My acting career has been fairly successful by the standards of my grossly underemployed profession (though more of a sine curve than a hyperbolic upward climb). I have appeared on Broadway in eleven shows, and my work is available at the local video store. I even popped up occasionally on One Life to Live for a couple years as the vile Todd’s viler dad—which brings up an interesting point: I haven’t played a nice guy in over five years.
They say until the age of forty we have the face God gave us and after forty we have the face we made ourselves.
Indeed, probably less than ten percent of my roles have been the sort of generous, warm-hearted person I like to think of myself as being. Hmmm. What do directors and casting folks know that either I don’t know or I don’t look at? We’ll come back to that question.
I met Beth, a beautiful Juilliard-trained actress, in 1978 while we were both in Of Mice and Men at the Pittsburgh Public Theatre. As Lenny, I was doing the best work of my career (I’ve occasionally felt that I wooed Beth under false pretenses, that I’ve never been as good since); and as I broke Beth’s neck eight times a week for six weeks, we fell in love. We married the next year; and although Beth continued to act, she put our relationship before her career—turning down numerous opportunities to work out of town.

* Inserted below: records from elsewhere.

Definition raft_state_tests : list test := [
  (** test_raft_initialization_and_vote *)
  (let e := new 1 (default_config 1) in _ ← eq (get_role e) Follower; _ ← eq (get_current_term e) 0;
   let '(r, e) := handle_request_vote e 2 1 0 0 in granted ← ok r; _ ← check granted;
   eq (get_current_term e) 1);
  (** test_propose_and_commit_command *)
  (let e := new 1 (let c := default_config 1 in RConfig (embedded c) [1; 2] (etcd_endpoints c)) in
   _ ← check (match fst (propose_command e [1; 2; 3]) with Err (NotLeader _ _) => true | _ => false end);
   let e := promote_to_leader e in _ ← eq (get_role e) Leader;
   let '(r, e) := propose_command e [1; 2; 3] in i ← ok r; _ ← eq i 1;
   let '(r, _, e) := commit_to_index e 1 in ok r);
  (** test_propose_lock_operations, the callback collecting what it is given *)
  (let e := promote_to_leader (new 1 (default_config 1)) in
   let '(r, e) := propose_lock_acquire e 0xABCD 100 in i ← ok r; _ ← eq i 1;
   let '(r, e) := propose_lock_release e 0xABCD 100 in i ← ok r; _ ← eq i 2;
   let '(r, committed, e) := commit_to_index (set_commit_callback e) 2 in _ ← ok r;
   eq committed [LockAcquire 0xABCD 100; LockRelease 0xABCD 100]);
  (** test_handle_append_entries *)
  ('(r, e) ← ret (handle_append_entries (new 1 (default_config 1)) 2 1 0 0
                    [Command 1 1 [1; 2; 3]; Command 2 1 [4; 5; 6]] 2);
   success ← ok r; _ ← check success;
   _ ← eq (last_log_index e) 2; eq (get_current_term e) 1);
  (** test_start_election *)
  (e ← ret (start_election (new 1 (default_config 1)));
   _ ← eq (get_role e) Candidate; eq (get_current_term e) 1)
].

Lemma raft_state_tests_pass : all_pass raft_state_tests = true.
Proof. vm_compute. reflexivity. Qed.
End Raft.

Section Scheduler.
Import Scheduler.
#[local] Instance PrecisionLevel_eq_dec : EqDecision Policy.PrecisionLevel.
Proof. solve_decision. Defined.
#[local] Instance MemoryPressureState_eq_dec : EqDecision Hysteresis.MemoryPressureState.
Proof. solve_decision. Defined.
#[local] Instance capacities_in_order : IterOrder NodeResourceCapacity := map_to_list.

Definition GB : Z := 1024 * 1024 * 1024.
Definition schedule (s : ClusterScheduler) (size : Z) (hint : option Z) :
    option (ClusterScheduler * result SchedulerError PlacementDecision) := ret (schedule_allocation s size hint).

(** The tests that pass; [test_memory_pressure_update] is below. *)
Definition scheduler_tests : list test := [
  (** test_least_loaded_scheduling_with_config *)
  (let s := register_node (new LeastLoaded default_config) (with_allocated (new_capacity 1 (10 * GB) 2) (4 * GB)) in
   let s := register_node s (new_capacity 2 (10 * GB) 2) in
   '(s, r) ← schedule s GB None; d ← ok r;
   _ ← eq (selected_node_id d) 2; eq (shard_id d) (2 mod 64));
  (** test_round_robin_scheduling *)
  (let s := register_node (new RoundRobin default_config) (new_capacity 1 (10 * GB) 1) in
   let s := register_node s (new_capacity 2 (10 * GB) 1) in
   '(s, r) ← schedule s 1024 None; d1 ← ok r; '(s, r) ← schedule s 1024 None; d2 ← ok r;
   check (negb (selected_node_id d1 =? selected_node_id d2)));
  (** test_no_capacity_error *)
  (let s := register_node (new LeastLoaded default_config) (new_capacity 1 1024 1) in
   '(s, r) ← schedule s (1024 * 1024) None;
   check (match r with Err (NoNodeAvailable _) => true | _ => false end));
  (** test_numa_affinity_scheduling *)
  (let s := register_node (new NumaAffinity default_config) (new_capacity 1 (10 * GB) 4) in
   let s := register_node s (new_capacity 2 (10 * GB) 2) in
   '(s, r) ← schedule s 1024 (Some 3); d ← ok r; eq (selected_node_id d) 1);
  (** test_predictor_initialisation_and_prediction *)
  (s ← ret (init_predictor (new LeastLoaded default_config) 32); _ ← check (has_predictor s);
   o ← ret (predict_block_policy s 10 100 1000 0xFFFFFFFF false); w ← o;
   eq (Policy.precision w) Policy.Fp8)
].

(** test_memory_pressure_update: free and total pages. *)
Definition memory_pressure_test (expected : Hysteresis.MemoryPressureState) : test :=
  let s := new LeastLoaded default_config in
  _ ← eq (current_pressure_state s) Hysteresis.Nominal;
  let s := update_memory_pressure s 10 100 in _ ← eq (current_pressure_state s) Hysteresis.Critical;
  let s := update_memory_pressure s 90 100 in eq (current_pressure_state s) expected.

We had two daughters; and when Beth was pregnant with our third child, we moved to upscale Larchmont for the living space and the school system. Shortly after we moved, Tommy was born and was diagnosed at birth with a very rare syndrome called Rubinstein-Taybi-Syndrome that has left him developmentally disabled—what was called mentally retarded in less politically correct times.
Tommy’s syndrome was entirely unexpected; and life since September 18, 1991, has been a process of adjustment and extraordinary personal growth. In my adolescence (scheduled to end shortly after the millennium), I tried to mask my insecurity through an exaltation of my three outstanding characteristics: tallness, blondness, and intelligence. Tommy shattered the glass house of this world-view like a meteorite. Born with a superabundance of sable brown hair and predicted by RTS case histories to be at adulthood the size of a fifth-grader but with lesser intelligence and capabilities, Tommy made me reevaluate both the standards by which I judge people and the extent to which I judge people. What’s so all-fired important about being smart, let alone tall or blond, and who am I to pass judgment on people?
It’s a lifetime of this arrogance that casting directors read in my face when they cast me as pompous jerks or cold killers. They say until the age of forty we have the face God gave us and after forty we have the face we made ourselves. I don’t know how many years it will take to develop a face of castable kindness and generosity, but I’m working on it.
Adapted from my 1997 college class report. I am still working on the kinder, gentler Nick, and I still play arrogant jerks.